[Records for this exercise]

(* ===== verification/Bpf.v ===== *)
(** * The BPF machine

    A model of the machine that the code in bpf/*.S is written for: eleven
    64-bit registers, memory made of disjoint blocks of bytes, the instructions
    those files use, calls of other functions and of the kernel's helpers.

    A value is a 64-bit integer or a pointer into a block, as the kernel's
    verifier tracks them.  A load or store outside a block, the use of a
    register or of bytes that were never written as a number, and arithmetic
    that the verifier refuses on a pointer have no result: that a program has a
    result includes that it does none of these. *)
From S2P Require Import Prelude.
From stdpp Require Export list_numbers.

#[global] Open Scope Z_scope.

Module Bpf.

(** ** Values and memory *)

Inductive val :=
  | Int (z : Z)
  | Ptr (b o : Z).

(** A byte of memory: never written, a byte of a number, or the [n]-th byte of
    a pointer. *)
Inductive memval :=
  | Undef
  | Byte (z : Z)
  | Frag (v : val) (n : nat).

#[export] Instance val_eq_dec : EqDecision val.
Proof. solve_decision. Defined.
#[export] Instance memval_eq_dec : EqDecision memval.
Proof. solve_decision. Defined.

Abbreviation mem := (gmap Z (list memval)).

Definition loadn (m : mem) (b o : Z) (n : nat) : option (list memval) :=
  l ← m !! b;
  if decide (0 <= o ∧ o + Z.of_nat n <= Z.of_nat (length l))
  then Some (take n (drop (Z.to_nat o) l)) else None.

(** The block [l] with [vs] stored at [o]. *)
Definition overwrite (l : list memval) (o : Z) (vs : list memval) : list memval :=
  take (Z.to_nat o) l ++ vs ++ drop (Z.to_nat o + length vs) l.

Definition storen (m : mem) (b o : Z) (vs : list memval) : option mem :=
  l ← m !! b;
  if decide (0 <= o ∧ o + Z.of_nat (length vs) <= Z.of_nat (length l))
  then Some (<[b := overwrite l o vs]> m) else None.

Definition byte_of (v : memval) : option Z := match v with Byte z => Some z | _ => None end.

Definition frags (v : val) : list memval := Frag v <$> seq 0 8.

(** The value that the bytes [vs] represent, and the bytes of a value. *)
Definition decode (vs : list memval) : option val :=
  match mapM byte_of vs with
  | Some bs => Some (Int (little_endian_to_Z 8 bs))
  | None =>
      match vs with
      | Frag v 0 :: _ => if decide (vs = frags v) then Some v else None
      | _ => None
      end
  end.

Definition encode (n : nat) (v : val) : option (list memval) :=
  match v with
  | Int z => Some (Byte <$> Z_to_little_endian (Z.of_nat n) 8 z)
  | Ptr _ _ => if decide (n = 8%nat) then Some (frags v) else None
  end.

Definition load (m : mem) (b o : Z) (n : nat) : option val := vs ← loadn m b o n; decode vs.
Definition store (m : mem) (b o : Z) (n : nat) (v : val) : option mem := vs ← encode n v; storen m b o vs.

(** ** Instructions *)

Inductive reg := r0 | r1 | r2 | r3 | r4 | r5 | r6 | r7 | r8 | r9 | fp.

Definition reg_idx (r : reg) : nat :=
  match r with
  | r0 => 0 | r1 => 1 | r2 => 2 | r3 => 3 | r4 => 4 | r5 => 5 | r6 => 6 | r7 => 7 | r8 => 8
  | r9 => 9 | fp => 10
  end%nat.

Inductive src :=
  | R (r : reg)
  | I (imm : Z).

Inductive alu := MOV | ADD | SUB | MUL | DIV | MOD | OR | AND | LSH | RSH | ARSH | XOR | NEG.
Inductive cond := JEQ | JNE | JGT | JGE | JLT | JLE | JSGT | JSGE | JSLT | JSLE.

(** A jump names a label, or skips a number of instructions. *)
Inductive target :=
  | Lab (l : string)
  | Rel (n : Z).

Inductive insn :=
  | Alu (op : alu) (dst : reg) (s : src)
  | Lddw (dst : reg) (imm : Z)
  | Ldx (n : nat) (dst base : reg) (off : Z)
  | Stx (n : nat) (base : reg) (off : Z) (s : reg)
  | St (n : nat) (base : reg) (off imm : Z)
  | Ja (t : target)
  | J (c : cond) (dst : reg) (s : src) (t : target)
  | Call (helper : Z)
  | CallF (f : string)
  | Exit.

(** Assembly text: labels and instructions. *)
Inductive item :=
  | L (l : string)
  | Op (i : insn).

(** The position of each label. *)
Fixpoint labels (its : list item) (pc : Z) : list (string * Z) :=
  match its with
  | [] => []
  | L l :: its => (l, pc) :: labels its pc
  | Op _ :: its => labels its (pc + 1)
  end.

Definition find_label (tab : list (string * Z)) (l : string) : option Z :=
  snd <$> find (λ e, bool_decide (fst e = l)) tab.

Definition resolve_target (tab : list (string * Z)) (pc : Z) (t : target) : option target :=
  match t with
  | Lab l => a ← find_label tab l; Some (Rel (a - (pc + 1)))
  | Rel n => Some (Rel n)
  end.

Definition resolve_insn (tab : list (string * Z)) (pc : Z) (i : insn) : option insn :=
  match i with
  | Ja t => t ← resolve_target tab pc t; Some (Ja t)
  | J c d s t => t ← resolve_target tab pc t; Some (J c d s t)
  | i => Some i
  end.

Fixpoint resolve (tab : list (string * Z)) (its : list item) (pc : Z) : option (list insn) :=
  match its with
  | [] => Some []
  | L _ :: its => resolve tab its pc
  | Op i :: its => i ← resolve_insn tab pc i; rest ← resolve tab its (pc + 1); Some (i :: rest)
  end.

(** The program a text stands for. *)
Definition assemble (its : list item) : list insn := default [] (resolve (labels its 0) its 0).

(** ** Execution *)

(** An immediate operand has 32 bits and is sign-extended. *)
Definition imm64 (i : Z) : Z := u64 (s32 i).

Definition alu_int (op : alu) (a b : Z) : Z :=
  match op with
  | MOV => b
  | ADD => u64 (a + b)
  | SUB => u64 (a - b)
  | MUL => u64 (a * b)
  | DIV => if b =? 0 then 0 else a / b
  | MOD => if b =? 0 then a else a mod b
  | OR => Z.lor a b
  | AND => Z.land a b
  | LSH => u64 (Z.shiftl a (Z.land b 63))
  | RSH => Z.shiftr a (Z.land b 63)
  | ARSH => u64 (Z.shiftr (s64 a) (Z.land b 63))
  | XOR => Z.lxor a b
  | NEG => u64 (- a)
  end.

Definition alu_val (op : alu) (a b : val) : option val :=
  match op, a, b with
  | MOV, _, v => Some v
  | _, Int a, Int b => Some (Int (alu_int op a b))
  | ADD, Ptr k o, Int b => Some (Ptr k (o + s64 b))
  | SUB, Ptr k o, Int b => Some (Ptr k (o - s64 b))
  | _, _, _ => None
  end.

Definition cond_int (c : cond) (a b : Z) : bool :=
  match c with
  | JEQ => a =? b | JNE => negb (a =? b)
  | JGT => b <? a | JGE => b <=? a | JLT => a <? b | JLE => a <=? b
  | JSGT => s64 b <? s64 a | JSGE => s64 b <=? s64 a
  | JSLT => s64 a <? s64 b | JSLE => s64 a <=? s64 b
  end.

Definition cond_val (c : cond) (a b : val) : option bool :=
  match c, a, b with
  | _, Int a, Int b => Some (cond_int c a b)
  | JEQ, Ptr _ _, Int 0 => Some false
  | JNE, Ptr _ _, Int 0 => Some true
  | _, _, _ => None
  end.

(** A register that holds no value cannot be read. *)
Definition regs := list (option val).

Definition rget (rs : regs) (r : reg) : option val := mjoin (rs !! reg_idx r).
Definition rset (rs : regs) (r : reg) (v : val) : regs := <[reg_idx r := Some v]> rs.

Definition sget (rs : regs) (s : src) : option val :=
  match s with R r => rget rs r | I i => Some (Int (imm64 i)) end.

(** The address [base + off]. *)
Definition addr (rs : regs) (base : reg) (off : Z) : option (Z * Z) :=
  match rget rs base with Some (Ptr b o) => Some (b, o + off) | _ => None end.

(** The first operand of a move is not read. *)
Definition alu_step (rs : regs) (op : alu) (d : reg) (s : src) : option regs :=
  b ← sget rs s;
  match op with
  | MOV => Some (rset rs d b)
  | _ => a ← rget rs d; v ← alu_val op a b; Some (rset rs d v)
  end.

(** The registers after a call: the callee's and the caller's part. *)
Definition after_call (rs : regs) (v : option val) : regs :=
  v :: None :: None :: None :: None :: None :: drop 6 rs.
Arguments after_call _ _ /.

(** The size of a stack frame; the frame pointer points to its end. *)
Abbreviation STACK := 512%nat.
Definition frame0 : list memval := replicate STACK Undef.

Section Machine.
(** The helpers: number, the five arguments, memory; and the functions. *)
Variable helper : Z → list (option val) → mem → option (val * mem).
Variable funs : string → option (list insn).

(** [run fuel P fb pc rs m] executes [P] from instruction [pc] in the stack
    frame [fb]; the result is register 0 and the memory. *)
Fixpoint run (fuel : nat) (P : list insn) (fb : Z) (pc : Z) (rs : regs) (m : mem) :
    option (option val * mem) :=
  match fuel with
  | O => None
  | S fuel =>
      i ← (if 0 <=? pc then P !! Z.to_nat pc else None);
      match i with
      | Alu op d s => rs ← alu_step rs op d s; run fuel P fb (pc + 1) rs m
      | Lddw d imm => run fuel P fb (pc + 1) (rset rs d (Int imm)) m
      | Ldx n d base off =>
          '(b, o) ← addr rs base off;
          v ← load m b o n; run fuel P fb (pc + 1) (rset rs d v) m
      | Stx n base off s =>
          '(b, o) ← addr rs base off;
          v ← rget rs s;
          m ← store m b o n v; run fuel P fb (pc + 1) rs m
      | St n base off imm =>
          '(b, o) ← addr rs base off;
          m ← store m b o n (Int (imm64 imm)); run fuel P fb (pc + 1) rs m
      | Ja (Rel n) => run fuel P fb (pc + 1 + n) rs m
      | Ja (Lab _) => None
      | J c d s (Rel n) =>
          a ← rget rs d; b ← sget rs s; t ← cond_val c a b;
          run fuel P fb (if t : bool then pc + 1 + n else pc + 1) rs m
      | J _ _ _ (Lab _) => None
      | Call h =>
          '(v, m) ← helper h (take 5 (drop 1 rs)) m;
          run fuel P fb (pc + 1) (after_call rs (Some v)) m
      | CallF f =>
          Q ← funs f;
          '(v, m) ← run fuel Q (fb - 1) 0
                      (None :: take 5 (drop 1 rs) ++ [None; None; None; None; Some (Ptr (fb - 1) 512)])
                      (<[fb - 1 := frame0]> m);
          run fuel P fb (pc + 1) (after_call rs v) (delete (fb - 1) m)
      | Exit => Some (rget rs r0, m)
      end
  end.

[/Records for this exercise]

▸ **Work required**
Nothing should appear in the answer except the lines above from the line with "(Z.of_nat n) 8 z)" through the line with "R (r : reg)", both included, written out exactly.

▸ **Answer section**
  | Int z => Some (Byte <$> Z_to_little_endian (Z.of_nat n) 8 z)
  | Ptr _ _ => if decide (n = 8%nat) then Some (frags v) else None
  end.

Definition load (m : mem) (b o : Z) (n : nat) : option val := vs ← loadn m b o n; decode vs.
Definition store (m : mem) (b o : Z) (n : nat) (v : val) : option mem := vs ← encode n v; storen m b o vs.

(** ** Instructions *)

Inductive reg := r0 | r1 | r2 | r3 | r4 | r5 | r6 | r7 | r8 | r9 | fp.

Definition reg_idx (r : reg) : nat :=
  match r with
  | r0 => 0 | r1 => 1 | r2 => 2 | r3 => 3 | r4 => 4 | r5 => 5 | r6 => 6 | r7 => 7 | r8 => 8
  | r9 => 9 | fp => 10
  end%nat.

Inductive src :=
  | R (r : reg)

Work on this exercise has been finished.